= Beginning of Section =
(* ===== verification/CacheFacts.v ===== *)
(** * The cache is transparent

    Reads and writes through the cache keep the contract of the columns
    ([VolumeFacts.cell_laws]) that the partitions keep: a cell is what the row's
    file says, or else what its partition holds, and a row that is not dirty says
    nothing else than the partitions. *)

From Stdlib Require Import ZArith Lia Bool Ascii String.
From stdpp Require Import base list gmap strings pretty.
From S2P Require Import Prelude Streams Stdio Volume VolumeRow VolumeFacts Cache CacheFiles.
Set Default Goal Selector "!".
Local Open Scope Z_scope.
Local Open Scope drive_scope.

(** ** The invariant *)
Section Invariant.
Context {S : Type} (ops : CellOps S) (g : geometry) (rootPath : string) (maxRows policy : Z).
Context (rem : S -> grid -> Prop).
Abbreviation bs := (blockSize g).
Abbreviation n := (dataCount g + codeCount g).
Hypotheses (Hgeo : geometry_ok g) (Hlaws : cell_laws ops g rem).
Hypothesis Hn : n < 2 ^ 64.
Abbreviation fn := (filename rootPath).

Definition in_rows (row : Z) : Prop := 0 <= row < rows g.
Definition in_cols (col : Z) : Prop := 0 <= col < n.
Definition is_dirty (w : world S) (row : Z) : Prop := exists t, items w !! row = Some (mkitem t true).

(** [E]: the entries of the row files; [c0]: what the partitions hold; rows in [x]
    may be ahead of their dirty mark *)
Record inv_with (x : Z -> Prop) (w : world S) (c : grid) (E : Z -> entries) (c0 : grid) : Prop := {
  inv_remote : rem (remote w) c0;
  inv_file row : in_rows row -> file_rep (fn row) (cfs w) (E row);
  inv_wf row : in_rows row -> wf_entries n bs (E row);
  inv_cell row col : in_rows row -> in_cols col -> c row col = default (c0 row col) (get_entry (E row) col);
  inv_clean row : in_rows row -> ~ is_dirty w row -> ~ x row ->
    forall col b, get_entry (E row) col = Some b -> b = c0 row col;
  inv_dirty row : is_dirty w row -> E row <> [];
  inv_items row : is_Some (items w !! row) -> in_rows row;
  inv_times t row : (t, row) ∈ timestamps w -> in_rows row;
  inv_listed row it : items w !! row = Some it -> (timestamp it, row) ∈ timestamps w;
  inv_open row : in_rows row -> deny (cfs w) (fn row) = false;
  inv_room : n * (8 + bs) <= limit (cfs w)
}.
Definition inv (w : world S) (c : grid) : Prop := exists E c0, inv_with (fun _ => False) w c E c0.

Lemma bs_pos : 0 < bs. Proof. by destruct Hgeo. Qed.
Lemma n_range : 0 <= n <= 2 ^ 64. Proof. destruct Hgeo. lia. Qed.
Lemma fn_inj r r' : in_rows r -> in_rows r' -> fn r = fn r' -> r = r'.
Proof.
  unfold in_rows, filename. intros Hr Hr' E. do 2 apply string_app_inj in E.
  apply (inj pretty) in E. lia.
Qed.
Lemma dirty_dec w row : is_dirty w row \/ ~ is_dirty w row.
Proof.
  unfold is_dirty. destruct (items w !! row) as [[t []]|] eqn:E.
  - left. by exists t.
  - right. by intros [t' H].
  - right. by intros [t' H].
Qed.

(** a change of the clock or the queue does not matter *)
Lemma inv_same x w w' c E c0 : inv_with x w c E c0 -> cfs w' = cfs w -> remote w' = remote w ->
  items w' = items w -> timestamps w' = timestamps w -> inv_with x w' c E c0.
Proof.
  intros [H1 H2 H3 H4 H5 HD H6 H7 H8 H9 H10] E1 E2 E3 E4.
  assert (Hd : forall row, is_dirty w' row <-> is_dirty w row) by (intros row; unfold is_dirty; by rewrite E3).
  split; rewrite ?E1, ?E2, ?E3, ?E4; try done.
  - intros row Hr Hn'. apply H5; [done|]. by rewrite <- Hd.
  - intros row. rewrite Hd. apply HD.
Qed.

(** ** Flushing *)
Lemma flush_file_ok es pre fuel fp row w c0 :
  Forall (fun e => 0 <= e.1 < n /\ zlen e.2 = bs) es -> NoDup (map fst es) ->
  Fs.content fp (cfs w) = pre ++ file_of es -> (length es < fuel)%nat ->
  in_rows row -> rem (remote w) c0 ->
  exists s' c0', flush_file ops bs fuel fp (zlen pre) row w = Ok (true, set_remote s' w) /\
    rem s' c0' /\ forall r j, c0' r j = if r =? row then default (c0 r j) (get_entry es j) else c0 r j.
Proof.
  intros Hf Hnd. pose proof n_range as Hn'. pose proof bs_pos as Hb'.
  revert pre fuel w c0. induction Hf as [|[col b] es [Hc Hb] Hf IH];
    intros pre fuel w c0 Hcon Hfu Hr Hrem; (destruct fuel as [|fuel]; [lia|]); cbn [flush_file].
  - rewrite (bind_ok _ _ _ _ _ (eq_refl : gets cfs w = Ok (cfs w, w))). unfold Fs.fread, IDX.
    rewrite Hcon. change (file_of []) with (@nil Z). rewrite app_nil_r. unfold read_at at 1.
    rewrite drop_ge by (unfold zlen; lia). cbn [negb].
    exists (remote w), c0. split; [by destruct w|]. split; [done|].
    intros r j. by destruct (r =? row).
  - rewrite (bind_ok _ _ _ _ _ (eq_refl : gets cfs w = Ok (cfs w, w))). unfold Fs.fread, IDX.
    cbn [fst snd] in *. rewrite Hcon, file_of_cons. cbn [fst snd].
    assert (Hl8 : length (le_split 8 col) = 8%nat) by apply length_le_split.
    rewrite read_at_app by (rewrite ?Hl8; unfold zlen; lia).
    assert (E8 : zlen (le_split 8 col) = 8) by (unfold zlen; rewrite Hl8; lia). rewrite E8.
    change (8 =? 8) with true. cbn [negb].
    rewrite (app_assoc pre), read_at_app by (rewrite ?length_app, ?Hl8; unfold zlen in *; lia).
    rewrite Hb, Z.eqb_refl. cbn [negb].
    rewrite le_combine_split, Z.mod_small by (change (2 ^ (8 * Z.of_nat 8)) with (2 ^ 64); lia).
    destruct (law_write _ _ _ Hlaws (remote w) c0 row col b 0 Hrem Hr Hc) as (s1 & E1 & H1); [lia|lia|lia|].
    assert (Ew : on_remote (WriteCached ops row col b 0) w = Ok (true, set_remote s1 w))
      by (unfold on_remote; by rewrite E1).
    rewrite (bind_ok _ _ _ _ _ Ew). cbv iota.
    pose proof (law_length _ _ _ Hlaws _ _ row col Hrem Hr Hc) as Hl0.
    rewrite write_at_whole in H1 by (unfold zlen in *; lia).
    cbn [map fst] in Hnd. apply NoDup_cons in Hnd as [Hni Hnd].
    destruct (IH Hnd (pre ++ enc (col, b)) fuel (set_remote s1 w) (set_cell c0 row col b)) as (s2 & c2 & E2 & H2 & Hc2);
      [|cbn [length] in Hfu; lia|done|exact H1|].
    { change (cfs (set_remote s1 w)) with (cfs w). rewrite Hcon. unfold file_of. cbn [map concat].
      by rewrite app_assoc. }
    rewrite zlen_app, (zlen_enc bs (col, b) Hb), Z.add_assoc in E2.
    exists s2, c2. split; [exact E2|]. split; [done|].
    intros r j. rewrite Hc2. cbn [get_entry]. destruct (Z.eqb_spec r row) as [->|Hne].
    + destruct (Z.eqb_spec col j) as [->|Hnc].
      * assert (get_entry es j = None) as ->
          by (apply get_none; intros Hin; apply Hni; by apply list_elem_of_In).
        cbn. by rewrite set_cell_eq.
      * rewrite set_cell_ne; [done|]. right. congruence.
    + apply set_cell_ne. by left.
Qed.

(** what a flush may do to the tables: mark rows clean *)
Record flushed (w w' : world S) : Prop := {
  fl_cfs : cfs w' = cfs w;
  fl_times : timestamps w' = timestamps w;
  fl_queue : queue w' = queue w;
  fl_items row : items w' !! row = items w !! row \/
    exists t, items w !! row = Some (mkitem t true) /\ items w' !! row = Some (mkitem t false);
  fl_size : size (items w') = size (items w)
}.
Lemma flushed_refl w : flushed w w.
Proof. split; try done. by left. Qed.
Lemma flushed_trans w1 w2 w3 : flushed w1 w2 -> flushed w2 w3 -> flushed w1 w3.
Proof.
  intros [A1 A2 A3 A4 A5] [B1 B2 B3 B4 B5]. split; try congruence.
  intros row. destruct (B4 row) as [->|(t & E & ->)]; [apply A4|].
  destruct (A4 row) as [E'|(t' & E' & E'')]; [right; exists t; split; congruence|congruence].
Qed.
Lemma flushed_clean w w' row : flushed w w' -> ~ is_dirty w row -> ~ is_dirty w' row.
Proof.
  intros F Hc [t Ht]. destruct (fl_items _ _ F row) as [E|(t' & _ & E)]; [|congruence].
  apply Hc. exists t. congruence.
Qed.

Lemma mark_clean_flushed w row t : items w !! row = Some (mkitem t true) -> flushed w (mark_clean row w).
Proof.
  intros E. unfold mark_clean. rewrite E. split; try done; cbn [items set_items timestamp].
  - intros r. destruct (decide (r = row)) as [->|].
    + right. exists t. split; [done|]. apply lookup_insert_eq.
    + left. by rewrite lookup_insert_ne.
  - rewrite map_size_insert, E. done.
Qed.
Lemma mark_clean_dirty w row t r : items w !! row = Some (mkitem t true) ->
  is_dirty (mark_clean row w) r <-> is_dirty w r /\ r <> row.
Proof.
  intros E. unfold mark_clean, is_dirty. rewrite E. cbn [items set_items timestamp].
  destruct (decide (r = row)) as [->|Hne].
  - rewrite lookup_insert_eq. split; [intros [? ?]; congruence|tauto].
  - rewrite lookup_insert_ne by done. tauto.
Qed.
= End of Section =
= Beginning of Section =
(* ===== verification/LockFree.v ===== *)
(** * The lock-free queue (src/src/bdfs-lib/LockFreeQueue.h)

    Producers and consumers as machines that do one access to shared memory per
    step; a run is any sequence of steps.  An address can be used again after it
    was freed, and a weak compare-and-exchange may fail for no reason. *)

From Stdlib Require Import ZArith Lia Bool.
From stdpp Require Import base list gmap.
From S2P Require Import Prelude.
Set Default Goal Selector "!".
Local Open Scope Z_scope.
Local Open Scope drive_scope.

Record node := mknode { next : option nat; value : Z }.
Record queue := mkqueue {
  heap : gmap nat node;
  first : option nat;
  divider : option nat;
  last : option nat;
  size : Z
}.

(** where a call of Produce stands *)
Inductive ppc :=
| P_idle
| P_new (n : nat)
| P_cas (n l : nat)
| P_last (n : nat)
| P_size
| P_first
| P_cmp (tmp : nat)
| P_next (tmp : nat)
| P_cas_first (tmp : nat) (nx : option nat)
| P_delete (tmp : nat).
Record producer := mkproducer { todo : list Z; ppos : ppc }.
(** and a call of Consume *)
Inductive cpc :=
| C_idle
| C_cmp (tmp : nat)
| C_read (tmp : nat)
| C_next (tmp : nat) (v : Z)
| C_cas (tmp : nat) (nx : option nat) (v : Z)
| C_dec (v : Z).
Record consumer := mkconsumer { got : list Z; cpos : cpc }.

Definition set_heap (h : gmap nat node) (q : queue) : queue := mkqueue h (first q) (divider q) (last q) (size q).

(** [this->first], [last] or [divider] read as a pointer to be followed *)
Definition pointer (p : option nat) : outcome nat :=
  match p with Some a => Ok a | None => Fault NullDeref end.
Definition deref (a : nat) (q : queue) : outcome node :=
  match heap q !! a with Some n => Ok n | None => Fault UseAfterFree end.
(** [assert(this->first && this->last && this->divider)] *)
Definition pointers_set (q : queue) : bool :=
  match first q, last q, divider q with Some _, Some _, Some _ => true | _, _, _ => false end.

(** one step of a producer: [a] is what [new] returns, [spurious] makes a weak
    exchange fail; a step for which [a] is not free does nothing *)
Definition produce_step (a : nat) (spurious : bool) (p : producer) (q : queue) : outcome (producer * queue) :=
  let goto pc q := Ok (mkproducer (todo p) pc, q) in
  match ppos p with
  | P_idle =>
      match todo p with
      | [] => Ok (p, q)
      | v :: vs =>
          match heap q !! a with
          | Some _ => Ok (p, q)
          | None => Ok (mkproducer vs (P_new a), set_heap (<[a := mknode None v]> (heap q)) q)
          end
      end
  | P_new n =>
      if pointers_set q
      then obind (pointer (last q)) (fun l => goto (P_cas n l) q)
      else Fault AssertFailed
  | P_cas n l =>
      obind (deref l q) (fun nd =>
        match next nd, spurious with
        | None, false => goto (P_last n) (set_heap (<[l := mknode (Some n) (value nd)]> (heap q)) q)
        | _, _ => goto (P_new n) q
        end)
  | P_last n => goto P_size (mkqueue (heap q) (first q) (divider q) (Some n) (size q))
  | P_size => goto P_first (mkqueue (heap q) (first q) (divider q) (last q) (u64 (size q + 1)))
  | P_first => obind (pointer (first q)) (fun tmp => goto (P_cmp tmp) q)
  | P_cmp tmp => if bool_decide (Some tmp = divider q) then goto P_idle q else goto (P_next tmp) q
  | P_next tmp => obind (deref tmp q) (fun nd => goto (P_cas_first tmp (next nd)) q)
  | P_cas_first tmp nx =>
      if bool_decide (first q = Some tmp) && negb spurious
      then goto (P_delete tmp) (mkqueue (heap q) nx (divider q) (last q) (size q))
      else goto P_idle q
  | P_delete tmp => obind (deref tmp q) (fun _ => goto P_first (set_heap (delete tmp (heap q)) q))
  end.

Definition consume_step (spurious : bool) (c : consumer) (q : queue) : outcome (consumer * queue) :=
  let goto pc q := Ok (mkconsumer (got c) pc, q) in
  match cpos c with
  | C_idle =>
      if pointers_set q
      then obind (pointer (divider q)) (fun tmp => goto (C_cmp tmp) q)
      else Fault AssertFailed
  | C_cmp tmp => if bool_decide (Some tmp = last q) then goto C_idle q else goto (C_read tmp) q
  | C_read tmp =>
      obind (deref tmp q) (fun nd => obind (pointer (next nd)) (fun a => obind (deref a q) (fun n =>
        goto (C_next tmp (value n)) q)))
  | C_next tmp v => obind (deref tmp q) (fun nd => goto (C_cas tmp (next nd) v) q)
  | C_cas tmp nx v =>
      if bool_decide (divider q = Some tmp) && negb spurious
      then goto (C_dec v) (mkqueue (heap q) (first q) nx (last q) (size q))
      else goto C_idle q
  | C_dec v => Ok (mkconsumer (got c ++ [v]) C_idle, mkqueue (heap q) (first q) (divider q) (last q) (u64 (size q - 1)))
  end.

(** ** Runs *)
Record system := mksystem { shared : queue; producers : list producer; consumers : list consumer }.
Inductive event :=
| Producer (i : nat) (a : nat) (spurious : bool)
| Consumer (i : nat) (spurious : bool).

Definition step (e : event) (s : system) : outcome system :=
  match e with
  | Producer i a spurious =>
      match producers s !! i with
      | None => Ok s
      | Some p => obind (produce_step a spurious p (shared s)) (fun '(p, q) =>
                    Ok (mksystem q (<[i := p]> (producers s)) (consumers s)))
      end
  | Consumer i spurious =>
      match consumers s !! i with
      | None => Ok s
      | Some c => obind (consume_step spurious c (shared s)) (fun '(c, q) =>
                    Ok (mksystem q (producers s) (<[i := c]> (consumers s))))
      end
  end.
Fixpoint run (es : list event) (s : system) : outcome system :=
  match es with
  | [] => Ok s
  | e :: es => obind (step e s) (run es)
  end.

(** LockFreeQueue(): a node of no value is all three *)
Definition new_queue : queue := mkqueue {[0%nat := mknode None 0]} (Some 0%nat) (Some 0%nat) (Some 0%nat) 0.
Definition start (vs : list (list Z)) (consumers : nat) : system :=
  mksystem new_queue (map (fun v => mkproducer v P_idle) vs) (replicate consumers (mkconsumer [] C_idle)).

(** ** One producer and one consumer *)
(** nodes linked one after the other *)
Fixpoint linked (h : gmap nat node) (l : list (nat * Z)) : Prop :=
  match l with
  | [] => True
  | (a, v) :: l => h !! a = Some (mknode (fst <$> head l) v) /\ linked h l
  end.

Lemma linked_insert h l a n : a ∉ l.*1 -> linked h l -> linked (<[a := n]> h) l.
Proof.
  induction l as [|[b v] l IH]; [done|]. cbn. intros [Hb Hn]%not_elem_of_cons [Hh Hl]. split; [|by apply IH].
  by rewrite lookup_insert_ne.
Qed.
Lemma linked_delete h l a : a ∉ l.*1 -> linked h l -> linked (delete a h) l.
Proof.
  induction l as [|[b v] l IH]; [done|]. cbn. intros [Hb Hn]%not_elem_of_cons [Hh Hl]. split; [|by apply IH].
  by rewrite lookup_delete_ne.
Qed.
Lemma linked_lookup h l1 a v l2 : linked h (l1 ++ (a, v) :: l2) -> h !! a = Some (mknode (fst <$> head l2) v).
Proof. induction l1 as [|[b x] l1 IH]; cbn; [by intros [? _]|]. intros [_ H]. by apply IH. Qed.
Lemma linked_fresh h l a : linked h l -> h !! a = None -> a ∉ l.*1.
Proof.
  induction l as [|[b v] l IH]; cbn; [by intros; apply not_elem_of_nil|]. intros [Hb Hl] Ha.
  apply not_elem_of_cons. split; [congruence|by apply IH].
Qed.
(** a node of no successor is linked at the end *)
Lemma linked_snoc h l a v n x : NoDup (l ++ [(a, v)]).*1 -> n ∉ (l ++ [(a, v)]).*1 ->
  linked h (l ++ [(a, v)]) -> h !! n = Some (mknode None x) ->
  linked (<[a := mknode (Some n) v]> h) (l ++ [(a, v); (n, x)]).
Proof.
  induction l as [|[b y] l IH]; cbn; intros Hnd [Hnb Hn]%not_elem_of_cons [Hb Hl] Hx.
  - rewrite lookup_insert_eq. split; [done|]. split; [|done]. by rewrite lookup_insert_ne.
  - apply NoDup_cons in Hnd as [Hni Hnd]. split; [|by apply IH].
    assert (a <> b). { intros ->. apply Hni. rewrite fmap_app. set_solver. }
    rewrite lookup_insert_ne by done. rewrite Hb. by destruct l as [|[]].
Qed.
= End of Section =
■ WHAT NEEDS TO BE DONE:
Since only part of the listing is wanted, copy exactly the lines from the one holding "- intros r." to the one holding "Lemma mark_clean_dirty w", both included.

■ RESULT OF THE TASK:
  - intros r. destruct (decide (r = row)) as [->|].
    + right. exists t. split; [done|]. apply lookup_insert_eq.
    + left. by rewrite lookup_insert_ne.
  - rewrite map_size_insert, E. done.
Qed.
Lemma mark_clean_dirty w row t r : items w !! row = Some (mkitem t true) ->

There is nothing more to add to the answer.